------ TASK INPUTS ------
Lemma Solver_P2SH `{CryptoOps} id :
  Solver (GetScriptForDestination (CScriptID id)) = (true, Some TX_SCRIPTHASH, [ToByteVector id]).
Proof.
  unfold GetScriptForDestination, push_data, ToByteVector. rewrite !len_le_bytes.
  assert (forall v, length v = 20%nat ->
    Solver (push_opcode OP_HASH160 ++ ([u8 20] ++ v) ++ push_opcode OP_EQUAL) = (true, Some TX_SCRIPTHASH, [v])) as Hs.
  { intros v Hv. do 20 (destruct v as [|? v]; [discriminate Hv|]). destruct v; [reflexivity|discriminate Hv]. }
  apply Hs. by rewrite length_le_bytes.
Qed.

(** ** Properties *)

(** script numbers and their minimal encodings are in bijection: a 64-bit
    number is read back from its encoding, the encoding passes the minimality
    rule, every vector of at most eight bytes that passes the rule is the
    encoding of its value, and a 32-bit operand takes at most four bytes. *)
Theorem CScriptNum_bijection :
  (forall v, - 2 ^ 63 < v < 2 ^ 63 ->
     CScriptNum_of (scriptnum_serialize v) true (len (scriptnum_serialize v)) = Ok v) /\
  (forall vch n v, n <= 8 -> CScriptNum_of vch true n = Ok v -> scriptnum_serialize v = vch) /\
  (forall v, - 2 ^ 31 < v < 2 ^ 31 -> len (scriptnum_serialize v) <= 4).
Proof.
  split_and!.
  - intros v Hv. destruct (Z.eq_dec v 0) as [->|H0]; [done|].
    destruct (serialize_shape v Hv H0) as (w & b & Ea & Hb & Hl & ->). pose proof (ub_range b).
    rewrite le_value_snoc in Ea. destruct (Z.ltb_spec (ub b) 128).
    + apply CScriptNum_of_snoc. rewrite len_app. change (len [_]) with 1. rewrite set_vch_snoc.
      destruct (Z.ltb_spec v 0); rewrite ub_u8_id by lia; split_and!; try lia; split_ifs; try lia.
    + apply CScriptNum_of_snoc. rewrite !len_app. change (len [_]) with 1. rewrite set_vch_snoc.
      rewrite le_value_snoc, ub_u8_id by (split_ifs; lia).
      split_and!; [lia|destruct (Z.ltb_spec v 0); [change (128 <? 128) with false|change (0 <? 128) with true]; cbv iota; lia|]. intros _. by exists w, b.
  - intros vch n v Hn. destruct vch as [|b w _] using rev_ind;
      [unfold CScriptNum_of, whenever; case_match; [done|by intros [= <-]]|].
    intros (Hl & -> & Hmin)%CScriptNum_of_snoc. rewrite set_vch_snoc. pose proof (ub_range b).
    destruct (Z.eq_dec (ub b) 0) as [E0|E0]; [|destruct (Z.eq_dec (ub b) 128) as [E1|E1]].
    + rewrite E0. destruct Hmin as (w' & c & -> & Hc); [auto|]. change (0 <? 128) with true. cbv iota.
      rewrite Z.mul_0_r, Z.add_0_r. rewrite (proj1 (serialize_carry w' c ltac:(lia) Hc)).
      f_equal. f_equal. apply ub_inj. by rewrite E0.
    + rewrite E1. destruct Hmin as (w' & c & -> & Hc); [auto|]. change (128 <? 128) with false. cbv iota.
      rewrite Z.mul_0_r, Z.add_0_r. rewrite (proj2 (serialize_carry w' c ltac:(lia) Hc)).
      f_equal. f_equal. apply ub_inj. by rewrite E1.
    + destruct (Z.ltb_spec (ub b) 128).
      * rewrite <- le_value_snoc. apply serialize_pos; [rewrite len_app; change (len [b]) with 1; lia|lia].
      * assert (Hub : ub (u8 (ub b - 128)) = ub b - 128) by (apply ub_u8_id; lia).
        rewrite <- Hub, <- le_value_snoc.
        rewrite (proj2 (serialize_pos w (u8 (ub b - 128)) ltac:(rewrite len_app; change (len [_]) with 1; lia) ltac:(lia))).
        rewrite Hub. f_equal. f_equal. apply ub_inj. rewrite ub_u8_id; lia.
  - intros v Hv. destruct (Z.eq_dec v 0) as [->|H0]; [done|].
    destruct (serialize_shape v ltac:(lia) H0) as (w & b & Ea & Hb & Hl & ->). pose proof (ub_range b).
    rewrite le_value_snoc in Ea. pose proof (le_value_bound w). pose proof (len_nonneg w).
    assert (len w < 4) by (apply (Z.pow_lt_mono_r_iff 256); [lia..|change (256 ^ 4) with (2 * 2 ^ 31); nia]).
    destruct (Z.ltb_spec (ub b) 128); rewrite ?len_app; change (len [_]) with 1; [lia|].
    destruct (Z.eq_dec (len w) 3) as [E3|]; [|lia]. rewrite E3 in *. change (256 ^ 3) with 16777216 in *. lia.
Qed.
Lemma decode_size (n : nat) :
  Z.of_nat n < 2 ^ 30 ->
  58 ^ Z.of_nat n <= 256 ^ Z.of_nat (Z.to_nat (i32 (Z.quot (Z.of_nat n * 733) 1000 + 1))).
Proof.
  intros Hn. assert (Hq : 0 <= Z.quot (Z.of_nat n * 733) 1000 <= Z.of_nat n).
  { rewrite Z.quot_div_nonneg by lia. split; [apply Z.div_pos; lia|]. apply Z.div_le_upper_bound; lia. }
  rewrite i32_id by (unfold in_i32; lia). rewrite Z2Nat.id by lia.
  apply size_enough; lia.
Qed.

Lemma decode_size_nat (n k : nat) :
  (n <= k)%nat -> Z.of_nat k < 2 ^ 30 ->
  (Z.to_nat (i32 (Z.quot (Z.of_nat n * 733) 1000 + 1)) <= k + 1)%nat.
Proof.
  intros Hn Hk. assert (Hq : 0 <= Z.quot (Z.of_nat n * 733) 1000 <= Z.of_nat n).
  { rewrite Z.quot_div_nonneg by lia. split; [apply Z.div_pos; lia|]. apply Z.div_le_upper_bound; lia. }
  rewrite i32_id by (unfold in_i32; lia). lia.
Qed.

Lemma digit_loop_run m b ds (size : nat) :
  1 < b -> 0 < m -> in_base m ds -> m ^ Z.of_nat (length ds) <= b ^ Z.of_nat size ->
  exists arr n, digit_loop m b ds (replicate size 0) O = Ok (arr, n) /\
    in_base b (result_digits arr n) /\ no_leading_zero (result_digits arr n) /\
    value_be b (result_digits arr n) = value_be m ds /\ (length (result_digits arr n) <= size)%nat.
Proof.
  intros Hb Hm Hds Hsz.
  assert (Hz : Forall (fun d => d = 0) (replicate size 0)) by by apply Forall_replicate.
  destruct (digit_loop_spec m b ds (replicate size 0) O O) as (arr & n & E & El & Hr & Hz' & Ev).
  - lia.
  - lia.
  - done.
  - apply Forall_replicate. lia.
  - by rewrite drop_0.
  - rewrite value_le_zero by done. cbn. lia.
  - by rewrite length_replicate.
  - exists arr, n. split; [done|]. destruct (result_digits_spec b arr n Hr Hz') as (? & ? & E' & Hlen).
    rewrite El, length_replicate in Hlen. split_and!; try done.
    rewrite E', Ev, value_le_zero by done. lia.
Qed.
------
* [REQUIRED ACTION]:
What are the lines, exactly as written above, from the line with "destruct (Z.ltb_spec v 0); rewrite" to the line with "intros (Hl &", both included? Output only those.

* [PROBLEM SOLUTION]:
      destruct (Z.ltb_spec v 0); rewrite ub_u8_id by lia; split_and!; try lia; split_ifs; try lia.
    + apply CScriptNum_of_snoc. rewrite !len_app. change (len [_]) with 1. rewrite set_vch_snoc.
      rewrite le_value_snoc, ub_u8_id by (split_ifs; lia).
      split_and!; [lia|destruct (Z.ltb_spec v 0); [change (128 <? 128) with false|change (0 <? 128) with true]; cbv iota; lia|]. intros _. by exists w, b.
  - intros vch n v Hn. destruct vch as [|b w _] using rev_ind;
      [unfold CScriptNum_of, whenever; case_match; [done|by intros [= <-]]|].
    intros (Hl & -> & Hmin)%CScriptNum_of_snoc. rewrite set_vch_snoc. pose proof (ub_range b).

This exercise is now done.